### Instructions for the task:
Once you have read the listing below, write all of it out again exactly.

### Information given:
------

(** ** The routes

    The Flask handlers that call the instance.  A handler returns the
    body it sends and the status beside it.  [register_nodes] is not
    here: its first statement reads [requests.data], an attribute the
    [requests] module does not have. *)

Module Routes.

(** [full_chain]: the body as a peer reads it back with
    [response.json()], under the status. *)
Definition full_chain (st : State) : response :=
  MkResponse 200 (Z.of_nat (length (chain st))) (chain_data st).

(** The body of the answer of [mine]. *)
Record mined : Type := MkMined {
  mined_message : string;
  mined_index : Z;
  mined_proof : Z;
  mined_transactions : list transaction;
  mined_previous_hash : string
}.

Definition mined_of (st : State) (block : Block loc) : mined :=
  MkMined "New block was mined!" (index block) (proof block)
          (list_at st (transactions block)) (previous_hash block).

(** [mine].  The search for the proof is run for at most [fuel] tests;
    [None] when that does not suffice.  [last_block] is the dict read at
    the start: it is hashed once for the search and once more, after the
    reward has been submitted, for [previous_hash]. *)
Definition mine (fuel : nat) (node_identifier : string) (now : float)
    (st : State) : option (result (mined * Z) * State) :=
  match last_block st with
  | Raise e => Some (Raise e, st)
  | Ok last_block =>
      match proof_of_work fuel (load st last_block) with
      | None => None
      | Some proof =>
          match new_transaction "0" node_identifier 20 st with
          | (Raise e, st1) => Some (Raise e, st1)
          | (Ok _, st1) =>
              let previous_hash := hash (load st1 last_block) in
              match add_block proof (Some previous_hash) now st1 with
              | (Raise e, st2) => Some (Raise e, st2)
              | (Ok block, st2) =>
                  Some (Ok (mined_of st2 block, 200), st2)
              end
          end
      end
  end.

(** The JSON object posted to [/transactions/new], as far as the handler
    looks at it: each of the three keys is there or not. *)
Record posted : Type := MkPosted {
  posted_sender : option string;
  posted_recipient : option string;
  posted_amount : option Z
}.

------

### Response:
(** ** The routes

    The Flask handlers that call the instance.  A handler returns the
    body it sends and the status beside it.  [register_nodes] is not
    here: its first statement reads [requests.data], an attribute the
    [requests] module does not have. *)

Module Routes.

(** [full_chain]: the body as a peer reads it back with
    [response.json()], under the status. *)
Definition full_chain (st : State) : response :=
  MkResponse 200 (Z.of_nat (length (chain st))) (chain_data st).

(** The body of the answer of [mine]. *)
Record mined : Type := MkMined {
  mined_message : string;
  mined_index : Z;
  mined_proof : Z;
  mined_transactions : list transaction;
  mined_previous_hash : string
}.

Definition mined_of (st : State) (block : Block loc) : mined :=
  MkMined "New block was mined!" (index block) (proof block)
          (list_at st (transactions block)) (previous_hash block).

(** [mine].  The search for the proof is run for at most [fuel] tests;
    [None] when that does not suffice.  [last_block] is the dict read at
    the start: it is hashed once for the search and once more, after the
    reward has been submitted, for [previous_hash]. *)
Definition mine (fuel : nat) (node_identifier : string) (now : float)
    (st : State) : option (result (mined * Z) * State) :=
  match last_block st with
  | Raise e => Some (Raise e, st)
  | Ok last_block =>
      match proof_of_work fuel (load st last_block) with
      | None => None
      | Some proof =>
          match new_transaction "0" node_identifier 20 st with
          | (Raise e, st1) => Some (Raise e, st1)
          | (Ok _, st1) =>
              let previous_hash := hash (load st1 last_block) in
              match add_block proof (Some previous_hash) now st1 with
              | (Raise e, st2) => Some (Raise e, st2)
              | (Ok block, st2) =>
                  Some (Ok (mined_of st2 block, 200), st2)
              end
          end
      end
  end.

(** The JSON object posted to [/transactions/new], as far as the handler
    looks at it: each of the three keys is there or not. *)
Record posted : Type := MkPosted {
  posted_sender : option string;
  posted_recipient : option string;
  posted_amount : option Z
}.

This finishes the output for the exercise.